> _EXERCISE OBJECTIVE_
Among the records below, find the lines containing "unfold" and state only how many there are.

> _RECORDS SHOWN_
(* ===== verification/Util.v ===== *)
(** * Shared utilities

    The string, list, time and boolean helpers of internal/util/util.go that
    the other components call.  Callbacks are modelled by the list of the
    arguments they are called with. *)
From S2P Require Import Prelude GoLib Regex Files.

Definition GovernorSubject (name collective : string) : string :=
  collective +:+ ".governor." +:+ name.

(** [MatchAnyRegex] *)
Definition MatchAnyRegex `{RX : Regexp} (str : string) (regex : list string) : bool :=
  existsb (λ reg, MatchString reg str) regex.

Definition StringInList (l : list string) (m : string) : bool := existsb (λ i, String.eqb i m) l.

Definition HasPrefix (s : string) (prefixes : list string) : bool :=
  existsb (λ p, has_prefix s p) prefixes.

(** [util.StrToBool]; the anchored alternations are lists of words. *)
Definition StrToBool (s : string) : res bool :=
  let clean := trim_space s in
  if elem (to_lower clean) ["1"; "yes"; "true"; "y"; "t"] then Ok true
  else if elem (to_lower clean) ["0"; "no"; "false"; "n"; "f"] then Ok false
  else Err ("cannot convert string value '" +:+ clean +:+ "' into a boolean").

(** [header.Get] of the five republish headers. *)
Definition republish_headers : list string :=
  ["Nats-Stream"; "Nats-Subject"; "Nats-Sequence"; "Nats-Time-Stamp"; "Nats-Last-Sequence"].

Definition IsNATSRepublishHeaders (header : option (string → string)) : bool :=
  match header with
  | None => false
  | Some get => forallb (λ h, negb (String.eqb (get h) "")) republish_headers
  end.

(** ** Lists of strings *)

(** The early return of the code: the cap is returned once exceeded. *)
Fixpoint longest_loop (l : list string) (max longest : Z) : Z :=
  match l with
  | [] => longest
  | i :: rest =>
      let n := Z.of_nat (String.length i) in
      let longest := if (longest <? n)%Z then n else longest in
      if negb (max =? 0)%Z && (max <? longest)%Z then max else longest_loop rest max longest
  end.

Definition LongestString (l : list string) (max : Z) : Z := longest_loop l max 0.

(** [keys] is the set of the strings seen so far. *)
Fixpoint unique_loop (items : list string) (keys : gset string) : list string :=
  match items with
  | [] => []
  | i :: rest =>
      if bool_decide (i ∈ keys) then unique_loop rest keys
      else i :: unique_loop rest ({[i]} ∪ keys)
  end.

Definition UniqueStrings (items : list string) (shouldSort : bool) : list string :=
  let result := unique_loop items ∅ in
  if shouldSort then sort_strings result else result.

(** The padding both group functions append: one element more than missing. *)
Definition group_padding (input : list string) (size : Z) : list string :=
  let padding := (size - Z.rem (Z.of_nat (length input)) size)%Z in
  if (padding =? size)%Z then input else input ++ replicate (Z.to_nat (padding + 1)) "".

Definition group_count (input : list string) (size : Z) : nat :=
  Z.to_nat (Z.quot (Z.of_nat (length input)) size).

Definition SliceGroups (input : list string) (size : Z) : res (list (list string)) :=
  if (size =? 0)%Z then Panic "integer divide by zero"
  else
    let input := group_padding input size in
    let n := Z.to_nat size in
    Ok (map (λ i, take n (drop (i * n) input)) (seq 0 (group_count input size))).

Definition SliceVerticalGroups (input : list string) (size : Z) : res (list (list string)) :=
  if (size =? 0)%Z then Panic "integer divide by zero"
  else
    let input := group_padding input size in
    let count := group_count input size in
    Ok (map (λ i, map (λ s, List.nth (i + s * count) input "") (seq 0 (Z.to_nat size)))
          (seq 0 count)).

(** [fmt.Sprintf] with a width: at least one blank. *)
Definition ParagraphPadding (paragraph : string) (padding : nat) : string :=
  let ps := String.string_of_list_ascii (replicate (max 1 padding) " "%char) in
  join (map (λ p, ps +:+ p) (split paragraph newline_char)) (String newline_char "").

(** ** Durations in nanoseconds *)

Definition Second : Z := 1000000000.
Definition Minute : Z := 60 * Second.
Definition Hour : Z := 60 * Minute.

(** Floats and the duration syntax of package time. *)
Class TimeLib := {
  float32 : Type;
  ParseFloat32 : string → option float32;
  (** [time.Duration(val*h)] *)
  f32_hours : float32 → Z → Z;
  time_ParseDuration : string → option Z;
  Sprintf_2f_seconds : Z → string;
}.

Section Durations.
Context `{TimeLib}.

Definition parse_hours (number : string) (hours : Z) : res Z :=
  match ParseFloat32 number with
  | None => Err ("strconv.ParseFloat: parsing " +:+ number)
  | Some val => Ok (wrap64 (f32_hours val hours * Hour))
  end.

Definition ParseDuration (dstr : string) : res Z :=
  let dstr := trim_space dstr in
  if Nat.eqb (String.length dstr) 0 then Ok 0%Z
  else
    let di := (String.length dstr - 1)%nat in
    let unit := drop_bytes di dstr in
    let number := take_bytes di dstr in
    if elem unit ["w"; "W"] then parse_hours number (7 * 24)
    else if elem unit ["d"; "D"] then parse_hours number 24
    else if elem unit ["M"] then parse_hours number (24 * 30)
    else if elem unit ["Y"; "y"] then parse_hours number (24 * 365)
    else if elem unit ["s"; "S"; "m"; "h"; "H"] then
      match time_ParseDuration dstr with
      | None => Err ("time: invalid duration " +:+ dstr)
      | Some d => Ok d
      end
    else Err ("invalid time unit " +:+ unit).

Definition RenderDuration (d : Z) : string :=
  if (d =? int64_max)%Z then "never"
  else if (d =? 0)%Z then "forever"
  else
    let tsecs := Z.quot d Second in
    let tmins := Z.quot tsecs 60 in
    let thrs := Z.quot tmins 60 in
    let tdays := Z.quot thrs 24 in
    let tyrs := Z.quot tdays 365 in
    let ms := itoa (Z.rem tmins 60) +:+ "m" +:+ itoa (Z.rem tsecs 60) +:+ "s" in
    if (0 <? tyrs)%Z then
      itoa tyrs +:+ "y" +:+ itoa (Z.rem tdays 365) +:+ "d" +:+ itoa (Z.rem thrs 24) +:+ "h" +:+ ms
    else if (0 <? tdays)%Z then itoa tdays +:+ "d" +:+ itoa (Z.rem thrs 24) +:+ "h" +:+ ms
    else if (0 <? thrs)%Z then itoa thrs +:+ "h" +:+ ms
    else if (0 <? tmins)%Z then itoa tmins +:+ "m" +:+ itoa (Z.rem tsecs 60) +:+ "s"
    else Sprintf_2f_seconds d +:+ "s".

End Durations.

(** ** Lemmas *)

Lemma unique_loop_spec items keys x :
  x ∈ unique_loop items keys ↔ x ∈ items ∧ x ∉ keys.
Proof.
  revert keys. induction items as [|i items IH]; intros keys; simpl; [set_solver|].
  case_bool_decide; [|rewrite elem_of_cons]; rewrite IH.
  - set_solver.
  - destruct (decide (x = i)); set_solver.
Qed.

Lemma unique_loop_NoDup items keys : NoDup (unique_loop items keys).
Proof.
  revert keys. induction items as [|i items IH]; intros keys; simpl; [constructor|].
  case_bool_decide; [done|]. constructor; [|done]. rewrite unique_loop_spec. set_solver.
Qed.

Lemma StringInList_true l m : StringInList l m = true ↔ m ∈ l.
Proof.
  unfold StringInList. rewrite existsb_elem_of. setoid_rewrite String.eqb_eq. naive_solver.
Qed.

(** [tail] of the groups: what is cut into [k] pieces of [n] elements. *)
Lemma concat_chunks {A} (l : list A) n k : (k * n ≤ length l)%nat →
  concat (map (λ i, take n (drop (i * n) l)) (seq 0 k)) = take (k * n) l.
Proof.
  induction k as [|k IH]; intros Hk; [done|].
  rewrite seq_S, map_app, concat_app, IH by lia. simpl.
  rewrite app_nil_r, take_take_drop. f_equal. lia.
Qed.

(** How [group_padding] completes the last group. *)
Lemma group_padding_spec input size : (0 < size)%Z →
  ∃ pad extra, (pad < Z.to_nat size)%nat ∧
    group_padding input size = (input ++ replicate pad "") ++ replicate extra "" ∧
    length (input ++ replicate pad "") =
      (group_count (group_padding input size) size * Z.to_nat size)%nat.
Proof.
  intros Hs. set (n := Z.of_nat (length input)).
  pose proof (Z.rem_bound_pos n size ltac:(lia) Hs) as Hr.
  pose proof (Z.quot_rem' n size) as Hd.
  pose proof (Z.quot_pos n size ltac:(lia) Hs) as Hq.
  unfold group_padding, group_count. fold n. destruct (Z.eqb_spec (size - Z.rem n size) size) as [Hp|Hp].
  - exists 0%nat, 0%nat. split_and!; [lia|by rewrite !app_nil_r|]. simpl. rewrite app_nil_r. fold n. nia.
  - exists (Z.to_nat (size - Z.rem n size)), 1%nat. split_and!; [lia| |].
    + rewrite <- app_assoc, <- replicate_add. do 2 f_equal. lia.
    + rewrite !length_app, !length_replicate.
      replace (Z.of_nat (length input + Z.to_nat (size - Z.rem n size + 1)))
        with ((Z.quot n size + 1) * size + 1)%Z by lia.
      rewrite Z.add_comm, Z.quot_add by lia. rewrite (Z.quot_small 1 size) by lia. nia.
Qed.

Lemma SliceGroups_spec input size : (0 < size)%Z →
  ∃ groups pad, SliceGroups input size = Ok groups ∧
    concat groups = input ++ replicate pad "" ∧ (pad < Z.to_nat size)%nat ∧
    Forall (λ g, length g = Z.to_nat size) groups.
Proof.
  intros Hs. destruct (group_padding_spec input size Hs) as (pad & extra & Hpad & Heq & Hlen).
  unfold SliceGroups. rewrite (proj2 (Z.eqb_neq size 0)) by lia. eexists _, pad; split; [done|].
  set (l := group_padding input size) in *. set (k := group_count l size) in *.
  assert (k * Z.to_nat size ≤ length l)%nat as Hle by (rewrite Heq, length_app; lia).
  split_and!; [|done|].
  - rewrite concat_chunks by done. rewrite Heq, <- Hlen. by rewrite take_app_length.
  - apply Forall_forall. intros g Hg. apply list_elem_of_In, in_map_iff in Hg as (i & <- & Hi).
    apply in_seq in Hi. rewrite length_take, length_drop. nia.
Qed.

(** [SliceGroups] cuts its input into groups of the requested size that
    together are the input, with less than one group of empty strings added. *)
Theorem slice_groups_partition input size : (0 < size)%Z →
  ∃ groups pad, SliceGroups input size = Ok groups ∧
    concat groups = input ++ replicate pad "" ∧ (pad < Z.to_nat size)%nat ∧
    Forall (λ g, length g = Z.to_nat size) groups.
Proof. apply SliceGroups_spec. Qed.

Lemma slice_groups_partition_witness :
  ∃ groups pad, SliceGroups ["a"; "b"; "c"; "d"; "e"] 3 = Ok groups ∧
    concat groups = ["a"; "b"; "c"; "d"; "e"] ++ replicate pad "" ∧ (pad < Z.to_nat 3)%nat ∧
    Forall (λ g, length g = Z.to_nat 3) groups.
Proof. apply slice_groups_partition. lia. Defined.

> _REPLY_
3